▶ [Assigned task]: Retype, word for word, every line from the one holding "eq_refl) by done." through the one holding "Lemma getServerMsgType_first w" in the entries below, both included, and only those lines.

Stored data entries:
————

(** * The type of a message *)

Lemma starts_with_false p s i x y :
  s !! i = Some x -> p !! i = Some y -> x <> y -> starts_with p s = false.
Proof.
  intros Hs Hp Hne. unfold starts_with. apply chars_eqb_false. intros E. apply Hne.
  assert (take (length p) s !! i = Some x) as H.
  { rewrite lookup_take_lt; [done|]. by eapply lookup_lt_Some. }
  rewrite E in H. congruence.
Qed.

Lemma short_message_unknown w r :
  (length w < 3)%nat -> getServerMsgType (w ++ CRLF ++ r) = M_UNKNOWN.
Proof.
  intros Hw. unfold getServerMsgType. destruct (3 <=? _); [|done].
  assert (map toupper (take 5 (w ++ CRLF ++ r)) !! length w = Some CR) as H.
  { change (map ?f ?l) with (f <$> l). rewrite list_lookup_fmap, lookup_take_lt by lia.
    change (CRLF ++ r) with (CR :: LF :: r). by rewrite list_lookup_middle. }
  assert (forall p y, p !! length w = Some y -> y <> CR ->
            starts_with p (map toupper (take 5 (w ++ CRLF ++ r))) = false) as Hp.
  { intros p y Hp Hy. by eapply starts_with_false. }
  destruct w as [|a [|b [|c w]]]; cbn [length] in *; [..|lia];
    rewrite (Hp (lit "MSG") _ eq_refl) by done; rewrite (Hp (lit "ERR") _ eq_refl) by done;
    rewrite (Hp (lit "BYE") _ eq_refl) by done; by rewrite (Hp (lit "REPLY") _ eq_refl) by done.
Qed.

(** The type is that of the first complete message, whatever follows it in the buffer. *)
Lemma getServerMsgType_first w r :
  getServerMsgType (w ++ CRLF ++ r) = getServerMsgType (w ++ CRLF).
Proof.
  destruct (decide (length w < 3)%nat) as [Hw|Hw].
  - rewrite short_message_unknown by done. rewrite <- (app_nil_r CRLF) at 1.
    by rewrite short_message_unknown.
  - unfold getServerMsgType, strlen. rewrite !length_app. change (length CRLF) with 2%nat.
    rewrite (app_assoc w CRLF r), take_app_le by (rewrite length_app; cbn; lia).
    by solve_tests.
Qed.

(** * Computations that do not look at the buffer *)

Definition frame {A} (m : TM A) : Prop :=
  forall b c, m (set_ext b c) = (set_ext b (fst (m c)), snd (m c)).

Lemma frame_ret {A} (a : A) : frame (mret a).
Proof. done. Qed.

Lemma frame_throw {A} e : frame (throw e : TM A).
Proof. done. Qed.

Lemma frame_modify f : (forall b c, f (set_ext b c) = set_ext b (f c)) -> frame (modify f).
Proof. intros Hf b c. unfold modify. cbn. by rewrite Hf. Qed.

Lemma frame_bind {A B} (m : TM A) (k : A -> TM B) :
  frame m -> (forall a, frame (k a)) -> frame (m ≫= k).
Proof.
  intros Hm Hk b c. unfold mbind, M_bind. rewrite Hm. destruct (m c) as [c' [a|e]]; cbn; [|done].
  apply Hk.
Qed.

Lemma frame_get {A} (k : tcp_client -> TM A) :
  (forall b c, k (set_ext b c) = k c) -> (forall c, frame (k c)) -> frame (get ≫= k).
Proof. intros H1 H2 b c. unfold mbind, M_bind, get. rewrite H1. apply H2. Qed.

Lemma frame_when b m : frame m -> frame (when b m).
Proof. intros Hm. destruct b; [done|apply frame_ret]. Qed.

Lemma frame_send data : frame (send_to_server data).
Proof.
  intros b c. unfold send_to_server, send_packet. cbn. by destruct (send_fails (kernel c)).
Qed.

Ltac tac_frame :=
  repeat match goal with
  | |- forall _, _ => intro
  | |- frame (get ≫= _) => apply frame_get; [reflexivity|]
  | |- frame (mbind _ _) => apply frame_bind
  | |- frame (mret _) => apply frame_ret
  | |- frame (throw _) => apply frame_throw
  | |- frame (when _ _) => apply frame_when
  | |- frame (send_to_server _) => apply frame_send
  | |- frame (modify _) => apply frame_modify; reflexivity
  | |- frame (cout _) => apply frame_modify; reflexivity
  | |- frame (match ?x with _ => _ end) => destruct x
  end.

Lemma frame_terminate {A} text : frame (sendErrMsgAndTerminate text : TM A).
Proof. unfold sendErrMsgAndTerminate, tcp_buildErrMsg, tcp_sendMsgToServer. tac_frame. Qed.

Lemma frame_message t m : frame (tcp_processMessageOfType t m).
Proof.
  pose proof @frame_terminate as Ht.
  unfold tcp_processMessageOfType, tcp_processServerByeMsg, tcp_processServerErrMsg,
    tcp_processServerReplyMsg, tcp_processServerMsgMsg, stopTimer, enableStdinEvents,
    outputIncomingReply, outputIncomingMsg, printErrFromServer.
  tac_frame; try apply Ht; tac_frame.
Qed.

(** * Segmentation *)

Lemma terminate_raises {A} text c : exists e, snd (sendErrMsgAndTerminate (A := A) text c) = Err e.
Proof.
  unfold sendErrMsgAndTerminate, tcp_buildErrMsg, tcp_sendMsgToServer, send_to_server, send_packet.
  unfold mbind, M_bind, get, modify, throw. cbn. destruct (send_fails (kernel c)); by eexists.
Qed.

(** One turn of the loop, with the buffer apart. *)
Lemma process_messages_step n b c :
  process_messages (S n) (set_ext b c) =
  match find_end b with
  | None => (set_ext b c, Ok 2)
  | Some k =>
      let single := take (k + 2) b in
      if tcp_MAX_MSG_SIZE <? strlen single
      then (set_ext b (fst (too_long (A := Z) c)), snd (too_long (A := Z) c))
      else match tcp_processMessageOfType (getServerMsgType single) single c with
           | (c', Ok r) =>
               if (r =? 0) || (r =? 1) then (set_ext b c', Ok r)
               else process_messages n (set_ext (drop (k + 2) b) c')
           | (c', Err e) => (set_ext b c', Err e)
           end
  end.
Proof.
  cbn [process_messages]. rewrite (bind_ok _ _ _ (set_ext b c) (set_ext b c)) by done.
  change (m_msg_from_server (set_ext b c)) with b. change s_BYTES_IN_END_OF_MESSAGE with 2%nat.
  destruct (find_end b) as [k|] eqn:Ek; [|done]. cbv zeta.
  destruct (_ <? _); [apply frame_terminate|].
  unfold tcp_processMessageFromServer, mbind, M_bind, get.
  change (m_msg_from_server (set_ext b c)) with b.
  apply find_end_some in Ek as (w & r & -> & Hl & -> & Hd).
  rewrite getServerMsgType_first, frame_message.
  destruct (tcp_processMessageOfType _ _ c) as [c' [z|e]]; cbn [fst snd]; [|done].
  destruct (_ || _)%bool; [done|]. unfold modify.
  change (set_m_msg_from_server ?v (set_ext _ c')) with (set_ext v c').
  by change (m_msg_from_server (set_ext ?v c')) with v.
Qed.

Lemma process_messages_fuel n m b c :
  (length b < n)%nat -> (length b < m)%nat ->
  process_messages n (set_ext b c) = process_messages m (set_ext b c).
Proof.
  revert m b c. induction n as [|n IH]; intros [|m] b c Hn Hm; [lia..|].
  rewrite !process_messages_step. destruct (find_end b) as [k|] eqn:Ek; [|done]. cbv zeta.
  destruct (_ <? _); [done|]. destruct (tcp_processMessageOfType _ _ c) as [c' [z|e]]; [|done].
  destruct (_ || _)%bool; [done|].
  apply find_end_some in Ek as (w & r & -> & <- & _ & Hd). rewrite Hd.
  rewrite !length_app in Hn, Hm. cbn in Hn, Hm. apply IH; lia.
Qed.

(** Two outcomes that differ at most in the buffer of a client that stops. *)
Definition observe (o : tcp_client * result stop Z) : tcp_client * result stop Z :=
  match o with
  | (c, Ok r) => if (r =? 0) || (r =? 1) then (set_ext [] c, Ok r) else (c, Ok r)
  | (c, Err e) => (set_ext [] c, Err e)
  end.

(** [goes_on o c]: the client goes on, in the state [c]. *)
Definition goes_on (o : tcp_client * result stop Z) (c : tcp_client) : Prop :=
  exists r, o = (c, Ok r) /\ (r =? 0) || (r =? 1) = false.

(** Appending to the buffer changes nothing of the messages that are already complete. *)
Lemma process_messages_app n m b t c :
  (length b < n)%nat -> (length (b ++ t) < m)%nat ->
  let o := process_messages n (set_ext b c) in
  (exists c' l, o = (set_ext l c', Ok 2) /\ find_end l = None /\ (length l <= length b)%nat
     /\ process_messages m (set_ext (b ++ t) c) = process_messages m (set_ext (l ++ t) c'))
  \/ (~ (exists c', goes_on o c')
      /\ observe (process_messages m (set_ext (b ++ t) c)) = observe o).
Proof.
  cbv zeta. revert m b c. induction n as [|n IH]; intros [|m] b c Hn Hm; [lia..|].
  rewrite (process_messages_step n). destruct (find_end b) as [k|] eqn:Ek; cbv zeta.
  2:{ left. exists c, b. split; [done|]. split; [done|]. split; [lia|]. by apply process_messages_fuel. }
  rewrite (process_messages_step m (b ++ t)), (find_end_app _ t _ Ek). cbv zeta.
  pose proof (find_end_some _ _ Ek) as (w & r & -> & Hl & Hs & Hd).
  assert (k + 2 <= length (w ++ CRLF ++ r))%nat as Hk by (rewrite !length_app; cbn; lia).
  rewrite (take_app_le (w ++ _) t), (drop_app_le (w ++ _) t) by exact Hk. rewrite Hs, Hd.
  destruct (_ <? _).
  { right. unfold too_long.
    destruct (terminate_raises (A := Z) (lit "too long message from server.") c) as [e ->].
    split; [|done]. by intros (c' & z & [=] & _). }
  destruct (tcp_processMessageOfType _ _ c) as [c' [z|e]].
  - destruct (_ || _)%bool eqn:Ez.
    + right. split; [|unfold observe; by rewrite Ez]. intros (c1 & z1 & [= _ <-] & E). congruence.
    + rewrite !length_app in Hn, Hm. cbn in Hn, Hm.
      specialize (IH m r c' ltac:(lia) ltac:(rewrite length_app; lia)).
      destruct IH as [(c1 & l & E1 & E2 & E3 & E4)|IH]; [left|by right].
      exists c1, l. split; [done|]. split; [done|]. split; [rewrite !length_app; lia|]. rewrite E4.
      apply process_messages_fuel; rewrite !length_app; cbn; lia.
  - right. split; [|done]. by intros (c1 & z1 & [=] & _).
Qed.

(** What the handler of a socket event does after its loop. *)
Definition after_loop (o : tcp_client * result stop Z) : tcp_client * result stop Z :=
  match o with
  | (c, Ok r) =>
      if (r =? 0) || (r =? 1) then (c, Ok r)
      else if tcp_MAX_MSG_SIZE <=? strlen (ext c) then too_long c else (c, Ok 2)
  | (c, Err e) => (c, Err e)
  end.

Lemma socket_event_loop s c n :
  s <> [] -> (length (ext c ++ s) < n)%nat ->
  tcp_processSocketEvent (Some s) c = after_loop (process_messages n (set_ext (ext c ++ s) c)).
Proof.
  intros Hs Hn. destruct s as [|x s]; [done|]. cbn [tcp_processSocketEvent].
  unfold mbind, M_bind, modify, get.
  change (set_m_msg_from_server (m_msg_from_server c ++ x :: s) c) with (set_ext (ext c ++ x :: s) c).
  change (m_msg_from_server (set_ext (ext c ++ x :: s) c)) with (ext c ++ x :: s).
  rewrite (process_messages_fuel _ n (ext c ++ x :: s) c) by lia.
  destruct (process_messages _ _) as [c' [r|e]]; [|done]. cbn [after_loop].
  destruct (_ || _)%bool; [done|]. by destruct (_ <=? _).
Qed.

(** The report of a too long message does not depend on the buffer. *)
Lemma too_long_ext c :
  exists c' e, forall b, too_long (A := Z) (set_ext b c) = (set_ext b c', Err e).
Proof.
  destruct (terminate_raises (A := Z) (lit "too long message from server.") c) as [e He].
  exists (fst (too_long (A := Z) c)), e. intros b. unfold too_long.
  rewrite (frame_terminate (A := Z)). by rewrite He.
Qed.

(** The next event, if the client goes on. *)
Definition and_then (o : tcp_client * result stop Z) (m : TM Z) : tcp_client * result stop Z :=
  match o with
  | (c, Ok r) => if (r =? 0) || (r =? 1) then (c, Ok r) else m c
  | (c, Err e) => (c, Err e)
  end.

————

▶ [Solution to this problem]:
    rewrite (Hp (lit "BYE") _ eq_refl) by done; by rewrite (Hp (lit "REPLY") _ eq_refl) by done.
Qed.

(** The type is that of the first complete message, whatever follows it in the buffer. *)
Lemma getServerMsgType_first w r :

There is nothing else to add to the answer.